GIVEN INFORMATION START
Definition wrapper_before_mount : Lifecycle.DiagramWrapper :=
  Lifecycle.mkWrapper
    (Some (Some (Lifecycle.mkDiagram
                   (Some [("click", Lifecycle.PropFunction 7, false)])
                   [("Modified", Lifecycle.PropFunction 3)])))
    (Lifecycle.PropFunction 1).

(** ** Key allocation: the two scans *)

Section Scan.

Variable m : GraphLinksModel.

(** The upward scan stops at the first free key at or above its start. *)
Lemma scan_up_spec (k : Z) :
  k ≤ scan_up m k
  ∧ findNodeDataForKey m (scan_up m k) = None
  ∧ ∀ j, k ≤ j < scan_up m k → is_Some (findNodeDataForKey m j).
Proof.
  funelim (scan_up m k).
  - clear Heqcall. destruct H as (Hle & Hfree & Hused).
    split; [lia|]. split; [done|].
    intros j Hj. destruct (decide (j = k)) as [->|Hne]; [eauto|].
    apply Hused. lia.
  - split; [lia|]. split; [done|]. intros j Hj. lia.
Qed.

(** The downward scan stops at the first free key at or below its start. *)
Lemma scan_down_spec (k : Z) :
  scan_down m k ≤ k
  ∧ findLinkDataForKey m (scan_down m k) = None
  ∧ ∀ j, scan_down m k < j ≤ k → is_Some (findLinkDataForKey m j).
Proof.
  funelim (scan_down m k).
  - clear Heqcall. destruct H as (Hle & Hfree & Hused).
    split; [lia|]. split; [done|].
    intros j Hj. destruct (decide (j = k)) as [->|Hne]; [eauto|].
    apply Hused. lia.
  - split; [lia|]. split; [done|]. intros j Hj. lia.
Qed.

Lemma scan_up_free (k : Z) :
  findNodeDataForKey m k = None → scan_up m k = k.
Proof.
  intros Hk. destruct (scan_up_spec k) as (Hle & _ & Hused).
  destruct (decide (scan_up m k = k)) as [|Hne]; [done|].
  destruct (Hused k) as [nd Hnd]; [lia|congruence].
Qed.

Lemma scan_down_free (k : Z) :
  findLinkDataForKey m k = None → scan_down m k = k.
Proof.
  intros Hk. destruct (scan_down_spec k) as (Hle & _ & Hused).
  destruct (decide (scan_down m k = k)) as [|Hne]; [done|].
  destruct (Hused k) as [ld Hld]; [lia|congruence].
Qed.

End Scan.

(** ** Key allocation: the claims *)

(** C1.  For a node record that comes without a key,
    [makeUniqueKeyFunction] returns an integer greater than 0 under which
    the model holds no node record, and every positive integer below it
    is in use: it is the first free key counting up from 1. *)
Theorem makeUniqueKeyFunction_first_free
  (m : GraphLinksModel) (data : NodeData) :
  key data = None →
  0 < fst (makeUniqueKeyFunction m data)
  ∧ findNodeDataForKey m (fst (makeUniqueKeyFunction m data)) = None
  ∧ ∀ j, 1 ≤ j < fst (makeUniqueKeyFunction m data) →
         is_Some (findNodeDataForKey m j).
Proof.
  intros Hkey. unfold makeUniqueKeyFunction. rewrite Hkey. simpl.
  destruct (scan_up_spec m 1) as (Hle & Hfree & Hused).
  split; [lia|]. split; [done|]. exact Hused.
Qed.

Lemma makeUniqueKeyFunction_first_free_witness :
  0 < fst (makeUniqueKeyFunction model_1_2
             (mkNodeData None None "Display Screen" Screen))
  ∧ findNodeDataForKey model_1_2
      (fst (makeUniqueKeyFunction model_1_2
              (mkNodeData None None "Display Screen" Screen))) = None
  ∧ ∀ j, 1 ≤ j < fst (makeUniqueKeyFunction model_1_2
                        (mkNodeData None None "Display Screen" Screen)) →
         is_Some (findNodeDataForKey model_1_2 j).
Proof.
  apply (makeUniqueKeyFunction_first_free model_1_2
           (mkNodeData None None "Display Screen" Screen)).
  reflexivity.
Defined.

(** C2.  For a link record that comes without a key,
    [makeUniqueLinkKeyFunction] returns a negative integer under which
    the model holds no link record, and every negative integer of smaller
    magnitude is in use: it is the first free key counting down from -1. *)
Theorem makeUniqueLinkKeyFunction_first_free
  (m : GraphLinksModel) (data : LinkData) :
  lkey data = None →
  fst (makeUniqueLinkKeyFunction m data) < 0
  ∧ findLinkDataForKey m (fst (makeUniqueLinkKeyFunction m data)) = None
  ∧ ∀ j, fst (makeUniqueLinkKeyFunction m data) < j ≤ -1 →
         is_Some (findLinkDataForKey m j).
Proof.
  intros Hkey. unfold makeUniqueLinkKeyFunction. rewrite Hkey. simpl.
  destruct (scan_down_spec m (-1)) as (Hle & Hfree & Hused).
  split; [lia|]. split; [done|]. exact Hused.
Qed.

Lemma makeUniqueLinkKeyFunction_first_free_witness :
  fst (makeUniqueLinkKeyFunction model_1_2
         (mkLinkData None 2 1 "B" "T")) < 0
  ∧ findLinkDataForKey model_1_2
      (fst (makeUniqueLinkKeyFunction model_1_2
              (mkLinkData None 2 1 "B" "T"))) = None
  ∧ ∀ j, fst (makeUniqueLinkKeyFunction model_1_2
                (mkLinkData None 2 1 "B" "T")) < j ≤ -1 →
         is_Some (findLinkDataForKey model_1_2 j).
Proof.
  apply (makeUniqueLinkKeyFunction_first_free model_1_2
           (mkLinkData None 2 1 "B" "T")).
  reflexivity.
Defined.

Example makeUniqueKeyFunction_model_1_2 :
  makeUniqueKeyFunction model_1_2 (mkNodeData None None "Display Screen" Screen)
  = (3, mkNodeData (Some 3) None "Display Screen" Screen).
Proof. vm_compute. reflexivity. Qed.

Example makeUniqueLinkKeyFunction_model_1_2 :
  makeUniqueLinkKeyFunction model_1_2 (mkLinkData None 2 1 "B" "T")
  = (-2, mkLinkData (Some (-2)) 2 1 "B" "T").
Proof. vm_compute. reflexivity. Qed.

(** C10.  Either function stores the key it returns in the record: after
    a call the record's key is the returned key.  A record that brings a
    truthy (that is, nonzero) key under which the model holds no record
    of its kind gets that key back, and is left as it was. *)
Theorem allocation_writes_back_and_keeps_free_key
  (m : GraphLinksModel) (nd0 nd : NodeData) (ld0 ld : LinkData) (k l : Z) :
  key nd = Some k → k ≠ 0 → findNodeDataForKey m k = None →
  lkey ld = Some l → l ≠ 0 → findLinkDataForKey m l = None →
  key (snd (makeUniqueKeyFunction m nd0))
    = Some (fst (makeUniqueKeyFunction m nd0))
  ∧ lkey (snd (makeUniqueLinkKeyFunction m ld0))
    = Some (fst (makeUniqueLinkKeyFunction m ld0))
  ∧ makeUniqueKeyFunction m nd = (k, nd)
  ∧ makeUniqueLinkKeyFunction m ld = (l, ld).
Proof.
  intros Hk Hk0 Hfree Hl Hl0 Hlfree.
  split; [reflexivity|]. split; [reflexivity|].
  unfold makeUniqueKeyFunction, makeUniqueLinkKeyFunction, key_or.
  rewrite Hk, Hl.
  destruct (decide (k = 0)) as [|_]; [done|].
  destruct (decide (l = 0)) as [|_]; [done|].
  rewrite (scan_up_free m k Hfree), (scan_down_free m l Hlfree).
  split.
  - destruct nd as [? ? ? ?]. simpl in Hk. subst. reflexivity.
  - destruct ld as [? ? ? ? ?]. simpl in Hl. subst. reflexivity.
Qed.

Lemma allocation_writes_back_and_keeps_free_key_witness :
  key (snd (makeUniqueKeyFunction model_1_2
              (mkNodeData None None "Branching" Branching)))
    = Some (fst (makeUniqueKeyFunction model_1_2
                   (mkNodeData None None "Branching" Branching)))
  ∧ lkey (snd (makeUniqueLinkKeyFunction model_1_2
                 (mkLinkData None 1 2 "B" "T")))
    = Some (fst (makeUniqueLinkKeyFunction model_1_2
                   (mkLinkData None 1 2 "B" "T")))
  ∧ makeUniqueKeyFunction model_1_2
      (mkNodeData (Some 5) None "Display Screen" Screen)
    = (5, mkNodeData (Some 5) None "Display Screen" Screen)
  ∧ makeUniqueLinkKeyFunction model_1_2 (mkLinkData (Some (-7)) 2 1 "L" "R")
    = (-7, mkLinkData (Some (-7)) 2 1 "L" "R").
Proof.
  apply (allocation_writes_back_and_keeps_free_key model_1_2
           (mkNodeData None None "Branching" Branching)
           (mkNodeData (Some 5) None "Display Screen" Screen)
           (mkLinkData None 1 2 "B" "T")
           (mkLinkData (Some (-7)) 2 1 "L" "R") 5 (-7));
    first [reflexivity | lia].
Defined.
GIVEN INFORMATION END
WHAT YOU HAVE TO DO: Start with the line above that contains "(3, mkNodeData (Some" and end with the line that contains "truthy (that is, nonzero)". Write out those lines exactly, and only those.

EXPECTED ANSWER:
  = (3, mkNodeData (Some 3) None "Display Screen" Screen).
Proof. vm_compute. reflexivity. Qed.

Example makeUniqueLinkKeyFunction_model_1_2 :
  makeUniqueLinkKeyFunction model_1_2 (mkLinkData None 2 1 "B" "T")
  = (-2, mkLinkData (Some (-2)) 2 1 "B" "T").
Proof. vm_compute. reflexivity. Qed.

(** C10.  Either function stores the key it returns in the record: after
    a call the record's key is the returned key.  A record that brings a
    truthy (that is, nonzero) key under which the model holds no record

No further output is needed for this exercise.